Interesting approach. I agree that shaming is not the way to market, and it’s obvious that the little boy did not come up with those words about facebook on his own. I do however disagree with their reasoning, that likes saves lives. While it may not translate directly into cash, it does raise awareness. The USAID did a whole campaign for the famine and drought in Horn of Africa and it was completely based on the idea of using social media as a means to raise awareness, for example, liking and sharing stats about the crisis and working to mobilize others to give and at the very least become aware of the situation. People can’t give if they aren’t aware.

I agree with you completely, great informative post!

Posted by Jessica Gardner  on  05/01  at  12:51 PM

Saw the banner ad and I thought it was compelling. I think the small text is important:

“We have nothing against likes, but vaccines cost money.” This isn’t as condescending. Acknowledges likes aren’t bad, just that they aren’t as important. “Please buy polio vaccine at unicef.se. It will only cost you X but will saves the lives of 12 children.” Has a call to action, uses the word “you” (though weakly), and communicates impact (“the lives of 12 children”).

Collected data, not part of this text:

(** The attributes of a parser agree with each other: the counter is the
    length of the buffer, the buffer holds bytes, and either no frame is
    open (no kind, no target length, empty buffer) or the kind is the one
    [MSG_CHAR_TO_TYPE] gives for the first buffered byte, the target length
    is its [MSG_LENGTHS] entry and the buffer is not empty and shorter than
    that length. *)
Definition consistent (s : ITCHParser.t) : Prop :=
  ITCHParser._result s = ParsedMessage.default
  /\ Forall is_byte (ITCHParser.buffer s)
  /\ ITCHParser.byte_index s = Z.of_nat (length (ITCHParser.buffer s))
  /\ match ITCHParser.msg_type s with
     | None => ITCHParser.buffer s = [] /\ ITCHParser.msg_length s = 0
     | Some ty =>
         (tag ← head (ITCHParser.buffer s); MSG_CHAR_TO_TYPE !! tag) = Some ty
         /\ MSG_LENGTHS !! ty = Some (ITCHParser.msg_length s)
         /\ 0 < ITCHParser.byte_index s < ITCHParser.msg_length s
     end.

(** The offsets of a frame that the decoder reads, per kind. *)
Definition read_by (ty : MessageType) (i : nat) : Prop :=
  match ty with
  | DELETE_ORDER => 1 <= i < 9
  | ADD_ORDER | ADD_ORDER_MPID => 1 <= i < 32
  | CANCEL_ORDER => 1 <= i < 19
  | EXECUTED_ORDER | REPLACE_ORDER => 1 <= i < 27
  | TRADE => 1 <= i < 20 \/ 28 <= i < 40
  | EXECUTED_PRICE => 1 <= i < 27 \/ 28 <= i < 32
  | BROKEN_TRADE => 1 <= i < 15
  end%nat.

(** The name under which ITCH_config.py lists the frame length of a
    kind. *)
Definition config_name (ty : MessageType) : string :=
  match ty with
  | ADD_ORDER => "add"
  | CANCEL_ORDER => "cancel"
  | DELETE_ORDER => "delete"
  | EXECUTED_ORDER => "executed"
  | REPLACE_ORDER => "replace"
  | TRADE => "trade"
  | ADD_ORDER_MPID => "add_mpid"
  | EXECUTED_PRICE => "executed_price"
  | BROKEN_TRADE => "broken_trade"
  end.
Definition step (e : Event) (s : AppState) : AppState :=
  match e with
  | TabClick tab => render false s (handleTabClick tab s)
  | CategoryClick cat => render false s (setActiveCategory cat s)
  | MapToggle => render false s (toggleMap s)
  | ManageToggle => render false s (toggleManageMode s)
  | LocationResolved loc =>
      match pendingLocation s with
      | O => s
      | S _ => render true s (locationResolved loc s)
      end
  | UpdatePhoto p => render true s (handleUpdatePhoto p s)
  | DeletePhoto photoId => render true s (handleDeletePhoto photoId s)
  | TimerFired => advance s
  | SentinelVisible =>
      match viewMode s with
      | map_view => s
      | grid => advance s
      end
  end.

(** The state after the first render of [App] over a loaded collection. *)
Definition mount (loaded : list Photo) (g : RNG) : AppState :=
  let (view, g') := filteredPhotos loaded ALL TAB_LATEST 0 None g in
  mkApp loaded ALL TAB_LATEST grid false None PAGE_SIZE 0 None view 0 g'.

Inductive reachable (loaded : list Photo) (g : RNG) : AppState -> Prop :=
| reach_mount : reachable loaded g (mount loaded g)
| reach_step : forall s e, reachable loaded g s -> reachable loaded g (step e s).

(** ** Notions used to state the properties *)

Definition rng0 : RNG := mkRNG (fun _ => 0.5) 0.

(** The distance from the user to a photo whose two coordinates are
    present (spec, section 8); [None] when one is missing. *)
Definition actualDistance (user : GeoCoordinate) (p : Photo) : option number :=
  match latitude (exif p), longitude (exif p) with
  | Some la, Some lo =>
      Some (getDistanceFromLatLonInKm (lat user) (lng user) la lo)
  | _, _ => None
  end.

Definition hasCoordinates (p : Photo) : bool :=
  match latitude (exif p), longitude (exif p) with
  | Some _, Some _ => true
  | _, _ => false
  end.

Definition hasRating (r : number) (p : Photo) : bool := Reqb (orZero (rating p)) r.

(** A photo taken at the given place, for the worked examples. *)
Definition photoAt (name : string) (la lo : option number) : Photo :=
  mkPhoto name ("https://picsum.photos/seed/" ++ name ++ "/800/600")%string name
    LANDSCAPE (Some 800) (Some 600) (Some 4)
    (mkExif "Leica M11" "Summilux 35mm" "35mm" "f/5.6" "1/250s" "100" name
       "2023-10-12" la lo).

Definition alps : Photo := photoAt "alps" (Some 46.8182) (Some 8.2275).
Definition unlocated : Photo := photoAt "unlocated" None None.
Definition equator : Photo := photoAt "equator" (Some 0) (Some 10).
Definition north : Photo := photoAt "north" (Some 10) (Some 10).

(** The cached view is the composition of the current inputs. *)
Definition coherent (s : AppState) : Prop :=
  exists g, memo s = fst (filteredPhotos (photos s) (activeCategory s) (activeTab s)
                            (shuffleTrigger s) (userLocation s) g).

(** An event changed one of the inputs that define the composition. *)
Definition recomposed (old new : AppState) : Prop :=
  activeCategory new <> activeCategory old
  \/ activeTab new <> activeTab old
  \/ shuffleTrigger new <> shuffleTrigger old.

In contrast, the TV ad puts words in the mouths of children–and forced, sarcastic words to boot. That inauthentic spin undercuts the emotional connection, for me–instead of us caring about the kids, they are just a guilt-trip mechanism.

Plus, more terribly, it doesn’t make the donors the heroes. “For xx WE can vaccinate 12 children.” In other words “Silly donors, WE are trying to change the world while you’re on Facebook.” Why not “you can save 12 children with XX”? Why not empower the people whose help you need?

Posted by Marc  on  05/01  at  02:12 PM

I agree with you. Still, I will wait to see the results, maybe it’ll surprise us… or maybe not. Please, if there’s some way that you can tell later on the end of this story, it will be great!

Posted by .(JavaScript must be enabled to view this email address)  on  05/01  at  02:48 PM

Thanks for this post, Katya.

I can’t stand shaming tactics. For me, this just shows that UNICEF Sweden is really ineffective at fundraising.

In my blog response, I did offer to help them get better at asking! smile

Posted by Marc A Pitman, FundraisingCoach.com  on  05/01  at  04:12 PM

It made me really think. I’m all about efficiency and talk to my clients constantly about the time they waste on the little things as opposed to just doing what needs to be done. In addition this is getting shared everywhere. Success will be measured in the end result. I for one appreciate it.

Also there were so many steps to posting this comment I almost didn’t. What is it we tell our clients? We lose 10% of the response and/or donation for every step they have to take in the process?

Posted by @Srfuller  on  05/02  at  01:44 AM

I completely share your opinion Katya and wonder why Unicef Sweden has a presence on facebook in the first place when they seem almost ‘insulted’ at the way people are using it.
My impression is that many fundraising organisations (especially ‘older’ ones) thought they could manipulate social media tools for their own purposes - place free advertising and collect more donations that way. but this is not how facebook, Twitter & Co. work.

I have always perceived Unicef as very old-fashioned, so I am not surprised at their “make people feel guilty” approach.

Posted by Gina  on  05/02  at  04:47 AM

I agree Katya. I feel as marketer we must remain ethical and responsible. Making us feel guilty helps no one. Great post.

Posted by Grant Tilus  on  05/02  at  10:26 AM

IT IS APPALLING WHICH LENGHT PEOPLE (ALWAYS PEOPLE BEHIND ORGANISATIONS, TOO) GO TO, TO CONVEY A OUTRAGEOUS MESSAGE AND PROBABLY DON’T EVEN REALISE HOW DISGUSTING THIS IS!!!
AND HOW DISCOURAGING! AND HOW ASHAMED THEY SHOUDL BE!